Parallelamente, i partiti sono divenuti un “participio passato”. Sono “partiti”. E non ritornano, se non negando di esserlo. Dichiarandosi non-partiti.
Anche per questo il Parlamento conta meno e le scelte vengono fatte, sempre più spesso, per Decreto dal Presidente del Consiglio dei Ministri. Ormai siamo entrati, da tempo, “nel tempo” del DPCM.

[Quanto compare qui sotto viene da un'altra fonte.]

(* ===== verification/V2socksSpec.v ===== *)
(** * v2socks: the instance of a job.

    Between two handlers the options name an instance that was started with
    them and is open, every other instance is closed, and with a proxy the
    instance is told where to reach it; when Run returns nothing is left.  What
    connections see while a handler runs is in V2socksLive.v. *)

From S2P Require Import Prelude GoStrings Url Proxy Dial Defaults Jobs V2socks V2socksRun.

Open Scope go_scope.
#[local] Arguments bs : simpl never.

Section v2socks.
Context {C : Type}.
Context (netip_ParseAddr : gostring → option bool).
Context (Execute : HostportOptions → outbound → bool * Z → option gostring).
#[local] Set Default Proof Using "Type*".

Abbreviation Options := (@Options C) (only parsing).
Abbreviation job := (Jobs.job Options state) (only parsing).
Abbreviation v2socks w := (@V2socksRun.v2socks C netip_ParseAddr Execute w) (only parsing).

(** A handler that returns, in the world of that moment. *)
Definition job_step (s s' : job) : Prop :=
  ∃ w listen e, @handle _ _ (v2socks w) listen e s = (Val tt, s').

Definition job_start : job := MkJob zero None (MkState [] [] None None) [].
Definition job_reach : job → Prop := rtc job_step job_start.

(** Each instance that was started is closed, unless it is ins; none is closed
    twice. *)
Record owned (x : state) : Prop := {
  ow_rest : ∀ i, (i < length (started x))%nat → ins x = Some i ∨ i ∈ closed x;
  ow_ins : ∀ i, ins x = Some i → (i < length (started x))%nat ∧ i ∉ closed x;
  ow_closed : NoDup (closed x) ∧ ∀ i, i ∈ closed x → (i < length (started x))%nat }.

Record job_ok (s : job) : Prop := {
  ok_owned : owned (extra s);
  ok_ins : o_ins (opts s) = ins (extra s);
  ok_current : ∀ i, o_ins (opts s) = Some i →
    ∃ data, started (extra s) !! i = Some data ∧ parseOptions netip_ParseAddr Execute (opts s) = Some data;
  ok_forward : IsZero (o_Proxy (opts s)) = false →
    ∃ addr, forward (extra s) = Some addr ∧ o_Forward (opts s) = forward_hostport addr }.

Lemma owned_stopped x : owned x → owned (stopped x).
Proof.
  intros H. unfold stopped. destruct (ins x) as [i|] eqn:Ei; [|done]. destruct H as [H1 H2 [H3 H4]].
  destruct (H2 i Ei) as [Hi Hn]. split; simpl.
  - intros j Hj. right. apply elem_of_app. destruct (H1 j Hj) as [E|]; [right|by left].
    rewrite Ei in E. injection E as <-. by left.
  - done.
  - split; [apply NoDup_app; split_and!; [done| |apply NoDup_singleton]; intros j Hj Hin; apply list_elem_of_singleton in Hin; congruence|].
    intros j [Hj|Hj]%elem_of_app; [by apply H4|]. apply list_elem_of_singleton in Hj. by subst.
Qed.

Lemma owned_starts (n : Options) x x' : ins x = None → starts netip_ParseAddr Execute n x x' → owned x → owned x'.
Proof.
  intros Hi (Ec & _ & Hs) [H1 H2 [H3 H4]].
  destruct Hs as [[Es Ei]|(data & _ & Es & Ei)].
  - split; rewrite ?Es, ?Ec, ?Ei; [|done|done]. intros i Hl. destruct (H1 i Hl); [congruence|by right].
  - split; rewrite ?Es, ?Ec, ?Ei, ?length_app; simpl.
    + intros i Hl. destruct (decide (i = length (started x))) as [->|]; [by left|right].
      destruct (H1 i ltac:(lia)); [congruence|done].
    + intros i [= <-]. split; [lia|]. intros Hin. specialize (H4 _ Hin). lia.
    + split; [done|]. intros i Hin. specialize (H4 i Hin). lia.
Qed.

Lemma stopped_none x : ins (stopped x) = None.
Proof. unfold stopped. by destruct (ins x) eqn:E. Qed.

Lemma stopped_forward x : forward (stopped x) = forward x.
Proof. unfold stopped. by destruct (ins x). Qed.

(** Options that are not restarted make the same configuration. *)
Lemma same_data x y :
  shouldRestart (C := C) x y = false →
  parseOptions netip_ParseAddr Execute y = parseOptions netip_ParseAddr Execute x ∧ o_Forward y = o_Forward x ∧
  IsZero (o_Proxy y) = IsZero (o_Proxy x).
Proof.
  unfold shouldRestart. destruct (negb (eqb _ _)) eqn:E; [done|].
  rewrite negb_false_iff, bool_decide_eq_true. unfold compared. intros [= E1 E2 E3 E4 E5].
  apply negb_false_iff, eqb_prop in E. unfold parseOptions. by rewrite E2, E3, E4, E5.
Qed.

(** The options after a restart, or the old instance with them. *)
Lemma restarted_ok s n n0 x0 (s1 : job) :
  job_ok s → o_ins n0 = o_ins (opts s) → ins x0 = ins (extra s) → started x0 = started (extra s) →
  closed x0 = closed (extra s) → o_Proxy n = o_Proxy n0 → o_Forward n = o_Forward n0 →
  parseOptions netip_ParseAddr Execute n = parseOptions netip_ParseAddr Execute n0 →
  (IsZero (o_Proxy n0) = false → ∃ addr, forward x0 = Some addr ∧ o_Forward n0 = forward_hostport addr) →
  (if shouldRestart (opts s) n0
   then starts netip_ParseAddr Execute n0 (stopped x0) (extra s1) ∧ o_ins n = ins (extra s1)
   else n = n0 ∧ extra s1 = x0) →
  job_ok (MkJob n (server s1) (extra s1) (log s1)).
Proof.
  intros [Ho Hi Hc _] P3 P6 P4 P5 Np Nf Nd Hfw N3.
  assert (owned x0) as Ho0. { destruct Ho. split; rewrite ?P4, ?P5, ?P6; done. }
  destruct (shouldRestart (opts s) n0) eqn:Er.
  - destruct N3 as [Hst Hin]. split; simpl; [|done|..].
    + eapply owned_starts; [apply stopped_none|exact Hst|by apply owned_stopped].
    + rewrite Hin, Nd. destruct Hst as (_ & _ & [[_ ->]|(data & Hd & -> & ->)]); [done|].
      intros i [= <-]. exists data. by rewrite lookup_app_r, Nat.sub_diag by lia.
    + rewrite Np, Nf. destruct Hst as (_ & -> & _). by rewrite stopped_forward.
  - destruct N3 as [-> ->]. destruct (same_data _ _ Er) as (E1 & _ & _). split; simpl; [done| | |done].
    + by rewrite P3, P6.
    + rewrite P3, P4, E1. apply Hc.
Qed.

Lemma load_ok w listen new s s' :
  job_ok s → @handle _ _ (v2socks w) listen (LoadEvent new) s = (Val tt, s') → job_ok s'.
Proof.
  intros Hs. simpl. unfold LoadEvent_. intros E.
  apply bind_inv in E as [(old & s0 & [= <- <-] & E)|[_ [=]]].
  apply bind_inv in E as [([] & s1 & E1 & E)|[[=] _]].
  apply bind_inv in E as [([] & s2 & E2 & E)|[[=] _]].
  apply bind_inv in E as [(n & s3 & E3 & E)|[[=] _]]. injection E as <-.
  assert (extra s2 = extra s) as Ex.
  { transitivity (extra s1).
    - revert E2. case_match; [by intros [= <-]|]. unfold stopServer. case_match; by intros [= <-].
    - revert E1. unfold check_addr. destruct (SplitHostPort _); [by intros [= <-]|done]. }
  destruct (load_rest_spec netip_ParseAddr Execute w new (opts s) s2)
    as [(n' & s4 & n0 & x0 & E4 & _ & Hp & Nf & Np & Nd & N3)|(s4 & E4 & _)]; rewrite E4 in E3; [|done].
  injection E3 as -> ->. destruct Hp as (_ & P2 & P3 & P4 & P5 & P6 & P7). rewrite Ex in *. simpl in *.
  eapply (restarted_ok s n n0 x0 s3); try done; [by rewrite Np, P2|].
  rewrite P2. intros Hz. rewrite Hz in P7. destruct P7 as (addr & ? & ? & _). by exists addr.
Qed.

Lemma v2_step_ok s s' : job_ok s → job_step s s' → job_ok s'.
Proof.
  intros Hs (w & listen & e & E). destruct e as [new| |]; [by eapply load_ok| |by injection E as <-].
  simpl in E. unfold startServer in E. destruct (server s); [by injection E as <-|].
  destruct (listen _); [|done]. injection E as <-. by destruct Hs.
Qed.

Lemma v2_reach_ok s : job_reach s → job_ok s.
Proof.
  intros Hr. assert (job_ok job_start) as H0.
  { split; simpl; [|done|done|done]. split; simpl; [lia|done|]. split; [by apply NoDup_nil_2|].
    by intros i ?%elem_of_nil. }
  induction Hr; [done|]. eauto using v2_step_ok.
Qed.

(** A handler that ends Run leaves the instances as they were. *)
Lemma exit_extra w listen e s s1 :
  @handle _ _ (v2socks w) listen e s = (Halt Return, s1) → extra s1 = extra s.
Proof.
  intros E. destruct e as [new| |]; [|simpl in E; unfold startServer in E; destruct (server s); [done|];
    destruct (listen _); [done|by injection E as <-]|done].
  simpl in E. unfold LoadEvent_ in E.
  apply bind_inv in E as [(old & s0 & [= <- <-] & E)|[_ [=]]].
  apply bind_inv in E as [([] & s2 & E1 & E)|[_ E1]].
  2:{ revert E1. unfold check_addr. destruct (SplitHostPort _); by intros [= <-]. }
  assert (extra s2 = extra s) as <-.
  { revert E1. unfold check_addr. destruct (SplitHostPort _); [by intros [= <-]|done]. }
  apply bind_inv in E as [([] & s3 & E2 & E)|[_ E2]].
  2:{ revert E2. case_match; [done|]. unfold stopServer. by case_match. }
  assert (extra s3 = extra s2) as <-.
  { revert E2. case_match; [by intros [= <-]|]. unfold stopServer. case_match; by intros [= <-]. }
  apply bind_inv in E as [(n & s4 & E3 & E)|[_ E3]]; [done|].
  destruct (load_rest_spec netip_ParseAddr Execute w new (opts s) s3)
    as [(n' & s4 & n0 & x0 & E4 & _)|(s4 & E4 & Ex)]; rewrite E4 in E3; [done|]. by injection E3 as <-.
Qed.

(** When Run returns, because its context is done or a handler failed, every
    instance is closed, once, and both listeners are. *)
Theorem instances_released s w listen e s1 :
  job_reach s → @handle _ _ (v2socks w) listen e s = (Halt Return, s1) ∨ s1 = s →
  let s' := @deferred _ _ (v2socks w) s1 in
  ins (extra s') = None ∧ forward (extra s') = None ∧ server s' = None ∧ NoDup (closed (extra s')) ∧
  ∀ i, (i < length (started (extra s')))%nat ↔ i ∈ closed (extra s').
Proof.
  intros Hr%v2_reach_ok He. assert (extra s1 = extra s) as Ex.
  { destruct He as [He| ->]; [by eapply exit_extra|done]. }
  cbv zeta. set (x := MkState (started (extra s1)) (closed (extra s1)) (ins (extra s1)) None).
  assert (extra (@deferred _ _ (v2socks w) s1) = stopped x) as ->.
  { unfold deferred. cbn [on_exit V2socksRun.v2socks]. unfold leave, mbind, J_bind. simpl. rewrite stopInstance_spec.
    unfold stopServer. by case_match. }
  assert (owned x) as Ho by (destruct Hr as [[H1 H2 H3] _ _ _]; split; simpl; rewrite Ex; done).
  apply owned_stopped in Ho as [H1 H2 [H3 H4]]. rewrite stopped_none in H1.
  split_and!; [apply stopped_none|by rewrite stopped_forward|apply stopServer_none|done|].
  intros i. split; [|apply H4]. intros Hi. by destruct (H1 i Hi).
Qed.
End v2socks.

(** ** A run: a link, a reload with another one, and the end *)

Definition render (hp : HostportOptions) (ob : outbound) (mux : bool * Z) : option gostring :=
  Some (Protocol ob ++ bs " " ++ Address (us_hp (VLESS (po ob)))).

Definition link_options (url : gostring) : @Options unit :=
  MkOptions (bs "127.0.0.1:1080") (MkProxy None []) no_hp url no_outbound (false, 0) zero_conn zero_relay None.

Definition a_world : world := MkWorld (λ _, None) (λ _, true) None.

Definition loads_link (url : gostring) (s : Jobs.job (@Options unit) state) : Jobs.job (@Options unit) state :=
  snd (@handle _ _ (v2socks no_ip render a_world) (λ _, true) (LoadEvent (link_options url)) s).

Definition job_a := loads_link (bs "vless://u@a.example:443") job_start.
Definition job_b := loads_link (bs "vless://u@b.example:443") job_a.

Lemma job_b_reach : @job_reach unit no_ip render job_b.
Proof.
  eapply rtc_l; [|apply rtc_once].
  - exists a_world, (λ _, true), (LoadEvent (link_options (bs "vless://u@a.example:443"))). vm_compute. reflexivity.
  - exists a_world, (λ _, true), (LoadEvent (link_options (bs "vless://u@b.example:443"))). vm_compute. reflexivity.
Qed.

Example job_b_instances : started (extra job_b) = [bs "VLESS a.example"; bs "VLESS b.example"] ∧ closed (extra job_b) = [0%nat].
Proof. vm_compute. done. Qed.

Lemma instances_released_witness :
  let s' := @deferred _ _ (v2socks no_ip render a_world) job_b in
  closed (extra s') = [0; 1]%nat ∧
  (ins (extra s') = None ∧ forward (extra s') = None ∧ server s' = None ∧ NoDup (closed (extra s')) ∧
   ∀ i, (i < length (started (extra s')))%nat ↔ i ∈ closed (extra s')).
Proof.
  split; [vm_compute; reflexivity|].
  exact (instances_released no_ip render job_b a_world (λ _, true) NilEvent job_b job_b_reach (or_intror eq_refl)).
Defined.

Come spiegano Fabio Bordignon e Alice Securo, nell’anno del Covid, da febbraio 2020 ad oggi, è percezione diffusa, fra gli italiani, che la realtà intorno a noi si stia deteriorando. A ogni livello. Anzitutto, sul piano economico e del lavoro. E, quindi, in ambito politico. Ma si percepisce anche l’indebolirsi delle relazioni personali. D’altronde, imporre il “distanziamento sociale” permette di ridurre lo spazio alla diffusione del Virus. Ma inaridisce “la società” e, agli occhi di una larga parte di cittadini, danneggia la scuola. Il principale luogo di formazione e di socialità per i giovani. Dove si costruisce il futuro del Paese. E questo è il problema di fondo, in questo momento. La tentazione di fermare il tempo. Rinunciare al futuro. Come fanno quegli italiani, quasi 8 su 10, che non riescono a vedere quando finirà il contagio. E, per questo, contribuiscono a produrre e ri-produrre un tempo sospeso, nel quale è difficile guardare avanti. Al futuro. Come al passato. Perché siamo inchiodati in un eterno presente.
Con due soli riferimenti nei quali con-fidare. La famiglia e l’Europa. Meglio ancora: l’Unione Europea. La famiglia: da sempre il primo sostegno, per gli italiani. Qui e ora. Ieri e oggi. Prima, durante e – vogliamo credere – anche dopo il Virus.
L’Unione Europea: dopo un periodo di distacco, è tornata ad essere una garanzia. Fonte di risorse, necessarie quanto ampie. Ma soprattutto: il principale canale per guardare oltre. Oltre i confini di casa nostra. Oltre il presente senza futuro che ci opprime da un anno. La figura di Draghi è stata accolta con speranza, in Italia, anche – e forse soprattutto – per questo. Perché ci proietta oltre in confini nazionali. In Europa. E anche oltre. Oltre il presente in-finito nel quale rischiamo perderci. Così, in questo tempo sospeso, per guardare e andare oltre, navighiamo a vista. Ma con due bussole sicure.